Lemma traced_try_catch {A : Type} (m : M X A) (handler : JsError -> M X A)
    (Q1 Q : Outcome A -> list (Event X) -> Prop) :
  traced m Q1 ->
  (forall e, traced (handler e)
               (fun r evs2 => forall evs1, Q1 (Throw e) evs1 -> Q r (evs1 ++ evs2))) ->
  (forall a evs, Q1 (Return a) evs -> Q (Return a) evs) ->
  (forall code evs, Q1 (Exit code) evs -> Q (Exit code) evs) ->
  traced (try_catch m handler) Q.
Proof.
  intros Hm Hh Hret Hexit w. unfold try_catch.
  destruct (Hm w) as (evs1 & Ht1 & Hq1).
  destruct (m w) as [[a|e|code] w1]; simpl in *.
  - exists evs1. auto.
  - destruct (Hh e w1) as (evs2 & Ht2 & Hq2).
    exists (evs1 ++ evs2). rewrite Ht2, Ht1, app_assoc. auto.
  - exists evs1. auto.
Qed.

(** *** Which events a computation adds *)

Section Emits.

Variables (P : Event X -> Prop) (canExit : Prop).

Lemma emits_ret {A : Type} (a : A) : emits P canExit (ret a).
Proof. apply traced_ret. split; [constructor | discriminate]. Qed.

Lemma emits_throw {A : Type} (e : JsError) : emits P canExit (@throw X A e).
Proof. apply traced_throw. split; [constructor | discriminate]. Qed.

Lemma emits_exit {A : Type} (code : Z) : canExit -> emits P canExit (@process_exit X A code).
Proof. intros H. apply traced_exit. split; [constructor | auto]. Qed.

Lemma emits_emit (ev : Event X) : P ev -> emits P canExit (emit ev).
Proof. intros H. apply traced_emit. split; [repeat constructor; exact H | discriminate]. Qed.

Lemma emits_call {A : Type} (r : result A) : emits P canExit (call r).
Proof. destruct r; [apply emits_ret | apply emits_throw]. Qed.

Lemma emits_bind {A B : Type} (m : M X A) (k : A -> M X B) :
  emits P canExit m -> (forall a, emits P canExit (k a)) -> emits P canExit (bind m k).
Proof.
  intros Hm Hk. eapply traced_bind; [exact Hm | | |].
  - intros a. eapply traced_weaken; [apply Hk|]. simpl.
    intros r evs2 [H2 Hx] evs1 [H1 _]. split; [apply Forall_app; auto | exact Hx].
  - simpl. intros e evs [H _]. split; [exact H | discriminate].
  - simpl. intros code evs [H Hx]. split; [exact H | intros _ _; eauto].
Qed.

Lemma emits_try_catch {A : Type} (m : M X A) (handler : JsError -> M X A) :
  emits P canExit m -> (forall e, emits P canExit (handler e)) ->
  emits P canExit (try_catch m handler).
Proof.
  intros Hm Hh. eapply traced_try_catch; [exact Hm | | |].
  - intros e. eapply traced_weaken; [apply Hh|]. simpl.
    intros r evs2 [H2 Hx] evs1 [H1 _]. split; [apply Forall_app; auto | exact Hx].
  - simpl. intros a evs [H _]. split; [exact H | discriminate].
  - simpl. intros code evs [H Hx]. split; [exact H | intros _ _; eauto].
Qed.

Lemma emits_for_of {A S : Type} (body : S -> A -> M X S) (l : list A) :
  (forall acc a, emits P canExit (body acc a)) ->
  forall acc, emits P canExit (for_of body l acc).
Proof.
  intros Hbody. induction l as [|a l IH]; intros acc; simpl.
  - apply emits_ret.
  - apply emits_bind; [apply Hbody | exact IH].
Qed.

Lemma emits_map_of {A B : Type} (f : A -> M X B) (l : list A) :
  (forall a, emits P canExit (f a)) -> emits P canExit (map_of f l).
Proof.
  intros Hf. induction l as [|a l IH]; simpl.
  - apply emits_ret.
  - apply emits_bind; [apply Hf|]. intros b.
    apply emits_bind; [exact IH|]. intros bs. apply emits_ret.
Qed.

Lemma emits_world {A : Type} (m : World X -> M X A) :
  (forall w', emits P canExit (m w')) -> emits P canExit (fun w => m w w).
Proof. intros H w. apply (H w w). Qed.

End Emits.

(** Sequencing after a computation that adds events of [P] only and does
    not exit, for a [Q] that such a prefix does not disturb. *)
Lemma traced_after {A B : Type} (P : Event X -> Prop) (m : M X A) (k : A -> M X B)
    (Q : Outcome B -> list (Event X) -> Prop) :
  emits P False m ->
  (forall a, traced (k a) Q) ->
  (forall r evs1 evs2, Forall P evs1 -> Q r evs2 -> Q r (evs1 ++ evs2)) ->
  (forall e evs, Forall P evs -> Q (Throw e) evs) ->
  traced (bind m k) Q.
Proof.
  intros Hm Hk Hstable Hthrow. eapply traced_bind; [exact Hm | | |].
  - intros a. eapply traced_weaken; [apply Hk|]. simpl.
    intros r evs2 HQ evs1 [H1 _]. apply Hstable; assumption.
  - simpl. intros e evs [H _]. apply Hthrow, H.
  - simpl. intros code evs [_ Hx]. exfalso. exact (Hx code eq_refl).
Qed.

Section EmitsOf.

Variables (P : Event X -> Prop) (canExit : Prop).

Lemma emits_string_arg (v : option string) : emits P canExit (string_arg X v).
Proof. destruct v; [apply emits_ret | apply emits_throw]. Qed.

Lemma emits_assert (v : option string) : emits P canExit (assert X v).
Proof. unfold assert. destruct (truthy v); [apply emits_ret | apply emits_throw]. Qed.
Section SchemaLookups.

Variable hasLL : list Column -> bool.

Lemma default_of_map_type series vs :
  Map.default_of hasLL "map.type" series vs
  = Some (Map.map_type_getDefault hasLL series vs).
Proof. reflexivity. Qed.

Lemma default_of_map_pin_type series vs :
  Map.default_of hasLL "map.pin_type" series vs
  = Some (Map.map_pin_type_getDefault series vs).
Proof. reflexivity. Qed.

Lemma hidden_pin_keys key series vs :
  key ∈ ["map.pin_type"; "map.latitude_column"; "map.longitude_column"] ->
  Map.hidden hasLL key series vs = Some (Map.hidden_unless_pin series vs).
Proof.
  rewrite !elem_of_cons, elem_of_nil. intros [-> | [-> | [-> | []]]]; reflexivity.
Qed.

Lemma hidden_region_keys key series vs :
  key ∈ ["map.region"; "map.metric"; "map.dimension"] ->
  Map.hidden hasLL key series vs = Some (Map.hidden_unless_region series vs).
Proof.
  rewrite !elem_of_cons, elem_of_nil. intros [-> | [-> | [-> | []]]]; reflexivity.
Qed.

Lemma hidden_heat_keys key series vs :
  key ∈ ["map.heat.radius"; "map.heat.blur"; "map.heat.min-opacity"; "map.heat.max-zoom"] ->
  Map.hidden hasLL key series vs = Some (Map.hidden_unless_heat series vs).
Proof.
  rewrite !elem_of_cons, elem_of_nil.
  intros [-> | [-> | [-> | [-> | []]]]]; reflexivity.
Qed.

End SchemaLookups.
(** X8.  After a setter, the next tick on an idle motor decides the
    start on the stored setpoint alone.  After [motorctl_set_rpm] it
    starts the motor exactly when the stored RPM, the smaller of the
    argument and [rpm_max], reaches [rpm_min]; so it never does when
    [rpm_max] is below [rpm_min].  After [motorctl_set_duty_cycle] it
    starts the motor exactly when the stored setpoint is at least the
    spin-up duty cycle that the tick has just put in [dc_actual]. *)
Theorem start_follows_the_setpoint :
  forall (p : params) (now : Z) (d : driver) (w : worker) (s : state)
         (rpm : Z) (dc : cfloat),
    drv_state d <> MOTOR_STATE_RUNNING ->
    drv_state_again d <> MOTOR_STATE_STARTING ->
    (snd (control_thread_step p now d w (motorctl_set_rpm p rpm s)) = []
     <-> Z.min rpm (rpm_max p) < rpm_min p)
    /\ (rpm_max p < rpm_min p ->
        snd (control_thread_step p now d w (motorctl_set_rpm p rpm s)) = [])
    /\ (snd (control_thread_step p now d w (motorctl_set_duty_cycle dc s)) = []
        <-> fge (dc_openloop_setpoint (motorctl_set_duty_cycle dc s))
              (dc_actual
                 (snd (fst (control_thread_step p now d w
                              (motorctl_set_duty_cycle dc s)))))
            = false).
Proof.
  intros p now d w s rpm dc Hnr Hns.
  assert (Hrpm :
    snd (control_thread_step p now d w (motorctl_set_rpm p rpm s)) = []
    <-> Z.min rpm (rpm_max p) < rpm_min p).
  { rewrite tick_idle by assumption. rewrite set_rpm_fields.
    cbn [snd mode rpm_setpoint mode_eqb andb orb].
    destruct (Z.leb_spec (rpm_min p) (Z.min rpm (rpm_max p))) as [Hle | Hlt];
      split; intros H0; try reflexivity; try discriminate H0; lia. }
  split; [exact Hrpm|]. split.
  - intros Hlt. apply Hrpm. lia.
  - rewrite tick_idle by assumption. rewrite set_duty_cycle_fields.
    cbn [snd fst mode dc_openloop_setpoint mode_eqb andb orb input_voltage
           set_limit_mask set_dc_actual dc_actual].
    rewrite orb_false_r.
    destruct (fge _ _); split; intros H; try reflexivity; discriminate H.
Qed.
Lemma setAlternateTimetable_inv (db db' : DB) (p : AlternateTimetablePayload.t)
  (created : list TimetableSlot) :
  setAlternateTimetable utcDayOf db p = (db', inr created) ->
  exists d submitted,
    reachesTransaction utcDayOf db p d submitted
    /\ createAlternateSlots (indexed (map normaliseSlot submitted))
         (getDayOfWeekFromDate d) d
         (indexed (map normaliseSlot submitted)) (deleteManyByDate d db)
       = (db', inr created).
Proof.
  unfold setAlternateTimetable.
  destruct (AlternateTimetablePayload.slots p) as [submitted|] eqn:Hs;
    [|discriminate].
  destruct (AlternateTimetablePayload.date p) as [ds|] eqn:Hd;
    [|discriminate].
  cbn [truthy strOf].
  destruct (String.eqb ds "") eqn:Hne; [discriminate|]. cbn [negb].
  destruct (utcDayOf ds) as [d|] eqn:Hu; [|discriminate].
  destruct (Nat.eqb (String.length ds) 10); [|discriminate].
  destruct (matchesYYYYMMDD ds) eqn:Hm; [|discriminate]. cbn [negb orb].
  destruct (validateAlternateSlots db submitted) as [e|batch] eqn:Hv;
    [discriminate|].
  pose proof (validateAlternateSlots_ok _ _ _ Hv) as ->.
  unfold transaction.
  destruct (createAlternateSlots _ _ _ _ _) as [tx [e|c]] eqn:Hc; [discriminate|].
  intros H. injection H as <- <-.
  exists d, submitted. split; [|assumption].
  exists ds. apply String.eqb_neq in Hne. auto 10.
Qed.

(** After a successful call the table holds the rows of the other dates,
    then the created rows; every created row carries the columns of its
    slot of the payload. *)
Lemma setAlternateTimetable_ok (db db' : DB) (p : AlternateTimetablePayload.t)
  (created : list TimetableSlot) :
  setAlternateTimetable utcDayOf db p = (db', inr created) ->
  exists d submitted,
    reachesTransaction utcDayOf db p d submitted
    /\ users db' = users db
    /\ timetableSlots db'
       = (filter (fun s => negb (optEqb Z.eqb (date s) (Some d)))
            (timetableSlots db) ++ created)%list
    /\ map (withId "") created
       = map (alternateSlotData (getDayOfWeekFromDate d) d)
           (map normaliseSlot submitted).
Proof.
  intros H.
  destruct (setAlternateTimetable_inv _ _ _ _ H) as (d & submitted & Hr & Hc).
  exists d, submitted. split; [assumption|].
  destruct (createAlternateSlots_ok _ _ _ _ _ _ _ Hc) as (Hu & Hs & Hm).
  rewrite map_snd_indexed in Hm. auto.
Qed.

Lemma created_rows_dated (dow : DayOfWeek) (d : Date)
  (batch : list TimetableSlotPayload.t) (created : list TimetableSlot) :
  map (withId "") created = map (alternateSlotData dow d) batch ->
  Forall (fun s => date s = Some d /\ dayOfWeek s = dow) created.
Proof.
  revert batch. induction created as [|s created IH]; intros [|x batch] H;
    cbn [map] in H; try discriminate; constructor.
  - assert (Hs : withId "" s = alternateSlotData dow d x) by congruence.
    split.
    + transitivity (date (withId "" s)); [reflexivity|now rewrite Hs].
    + transitivity (dayOfWeek (withId "" s)); [reflexivity|now rewrite Hs].
  - apply (IH batch). congruence.
Qed.



Lemma truthy_emptyToNull (o : option string) :
  truthy (emptyToNull o) = truthy o.
Proof.
  destruct o as [x|]; simpl; [|reflexivity].
  destruct (String.eqb x "") eqn:E; simpl; [reflexivity|now rewrite E].
Qed.

Lemma orNull_emptyToNull (o : option string) :
  orNull (emptyToNull o) = orNull o.
Proof.
  unfold orNull. rewrite truthy_emptyToNull.
  destruct o as [x|]; simpl; [|reflexivity].
  destruct (String.eqb x "") eqn:E; reflexivity.
Qed.

Lemma sameTeacher_normaliseSlot (a b : TimetableSlotPayload.t) :
  sameTeacher (normaliseSlot a) (normaliseSlot b) = sameTeacher a b.
Proof.
  unfold sameTeacher, normaliseSlot; cbn [TimetableSlotPayload.teacherId].
  rewrite truthy_emptyToNull.
  destruct (TimetableSlotPayload.teacherId a) as [x|]; simpl; [|reflexivity].
  destruct (String.eqb x "") eqn:Ex; simpl; [reflexivity|].
  destruct (TimetableSlotPayload.teacherId b) as [y|]; simpl; [|reflexivity].
  destruct (String.eqb y "") eqn:Ey; simpl; [|reflexivity].
  apply String.eqb_eq in Ey; subst y. now rewrite Ex.
Qed.
(** ** C3: the option index *)

(** C3, as the code has it. For a stored proposal the vote handler answers
    400 exactly when the insert schema rejects the body, that is when
    [userId], [optionIndex] or [weight] is missing, is no number of the
    column's type or lies outside the range of its column (or the proposal
    id lies outside the range of an integer column), and it then stores
    nothing. The option index is not compared with the options of the
    proposal: a vote that the schema accepts, of a user with a holding row
    for the artist, is stored with the option index it carries, whatever
    integer of the column's range that is. *)
Theorem option_index_is_stored_unchecked
  now proposalId proposal body st :
  getProposal proposalId st = Some proposal ->
  (fst (postVote now proposalId body st) = BadRequest
   <-> integerColumn proposalId = false
       \/ (forall userId,
             VoteBody.userId body = Some userId ->
             integerColumn userId = false)
       \/ (forall optionIndex,
             VoteBody.optionIndex body = Some optionIndex ->
             integerColumn optionIndex = false)
       \/ (forall weight,
             VoteBody.weight body = Some weight -> realColumn weight = false))
  /\ (fst (postVote now proposalId body st) = BadRequest ->
      snd (postVote now proposalId body st) = st)
  /\ (forall userId optionIndex weight,
      body = VoteBody.mk (Some userId) (Some optionIndex) (Some weight) ->
      integerColumn proposalId = true ->
      integerColumn userId = true ->
      integerColumn optionIndex = true ->
      realColumn weight = true ->
      holdingRows (Proposal.artistId (Proposal.data proposal)) userId st
      <> [] ->
      exists vote st',
        postVote now proposalId body st = (Created vote, st')
        /\ Vote.optionIndex (Vote.data vote) = optionIndex
        /\ JsMap.get (Vote.id vote) (votes st') = Some vote).
Proof.
  intros G.
  pose proof (postVote_cases now proposalId body st) as C.
  rewrite G in C. split; [|split].
  - destruct (insertVoteSchema proposalId body) as [voteData|] eqn:V.
    + apply insertVoteSchema_Some in V.
      destruct V as (userId & optionIndex & weight & -> & Hp & Hu & Ho & Hw
                     & ->).
      simpl in C. split.
      * destruct (holdingRows _ userId st); rewrite C; discriminate.
      * intros [H|[H|[H|H]]].
        -- congruence.
        -- specialize (H userId eq_refl). congruence.
        -- specialize (H optionIndex eq_refl). congruence.
        -- specialize (H weight eq_refl). congruence.
    + rewrite C. split; [intros _|reflexivity].
      unfold insertVoteSchema in V.
      destruct body as [[userId|] [optionIndex|] [weight|]]; simpl in *;
        try (right; left; discriminate);
        try (right; right; left; discriminate);
        try (right; right; right; discriminate).
      destruct (integerColumn proposalId); [|now left].
      destruct (integerColumn userId) eqn:Hu;
        [|right; left; now intros ? [= <-]].
      destruct (integerColumn optionIndex) eqn:Ho;
        [|right; right; left; now intros ? [= <-]].
      destruct (realColumn weight) eqn:Hw; [discriminate|].
      right; right; right. now intros ? [= <-].
  - destruct (insertVoteSchema proposalId body) as [voteData|];
      [|now rewrite C].
    simpl in C.
    destruct (holdingRows _ _ st); rewrite C; [discriminate|discriminate].
  - intros userId optionIndex weight -> Hp Hu Ho Hw Hrows.
    unfold insertVoteSchema in C. simpl in C.
    rewrite Hp, Hu, Ho, Hw in C. simpl in C.
    destruct (holdingRows _ userId st); [congruence|].
    do 2 eexists. split; [exact C|]. simpl.
    split; [reflexivity | apply JsMapFacts.get_set_same].
Qed.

──────────

Exercise directions: Reproduce exactly, and only, the part of the listing above that begins at the line with "rewrite map_snd_indexed in Hm. auto." and goes on through the line with "[userId], [optionIndex] or".

Completed exercise:
  rewrite map_snd_indexed in Hm. auto.
Qed.

Lemma created_rows_dated (dow : DayOfWeek) (d : Date)
  (batch : list TimetableSlotPayload.t) (created : list TimetableSlot) :
  map (withId "") created = map (alternateSlotData dow d) batch ->
  Forall (fun s => date s = Some d /\ dayOfWeek s = dow) created.
Proof.
  revert batch. induction created as [|s created IH]; intros [|x batch] H;
    cbn [map] in H; try discriminate; constructor.
  - assert (Hs : withId "" s = alternateSlotData dow d x) by congruence.
    split.
    + transitivity (date (withId "" s)); [reflexivity|now rewrite Hs].
    + transitivity (dayOfWeek (withId "" s)); [reflexivity|now rewrite Hs].
  - apply (IH batch). congruence.
Qed.



Lemma truthy_emptyToNull (o : option string) :
  truthy (emptyToNull o) = truthy o.
Proof.
  destruct o as [x|]; simpl; [|reflexivity].
  destruct (String.eqb x "") eqn:E; simpl; [reflexivity|now rewrite E].
Qed.

Lemma orNull_emptyToNull (o : option string) :
  orNull (emptyToNull o) = orNull o.
Proof.
  unfold orNull. rewrite truthy_emptyToNull.
  destruct o as [x|]; simpl; [|reflexivity].
  destruct (String.eqb x "") eqn:E; reflexivity.
Qed.

Lemma sameTeacher_normaliseSlot (a b : TimetableSlotPayload.t) :
  sameTeacher (normaliseSlot a) (normaliseSlot b) = sameTeacher a b.
Proof.
  unfold sameTeacher, normaliseSlot; cbn [TimetableSlotPayload.teacherId].
  rewrite truthy_emptyToNull.
  destruct (TimetableSlotPayload.teacherId a) as [x|]; simpl; [|reflexivity].
  destruct (String.eqb x "") eqn:Ex; simpl; [reflexivity|].
  destruct (TimetableSlotPayload.teacherId b) as [y|]; simpl; [|reflexivity].
  destruct (String.eqb y "") eqn:Ey; simpl; [|reflexivity].
  apply String.eqb_eq in Ey; subst y. now rewrite Ex.
Qed.
(** ** C3: the option index *)

(** C3, as the code has it. For a stored proposal the vote handler answers
    400 exactly when the insert schema rejects the body, that is when
    [userId], [optionIndex] or [weight] is missing, is no number of the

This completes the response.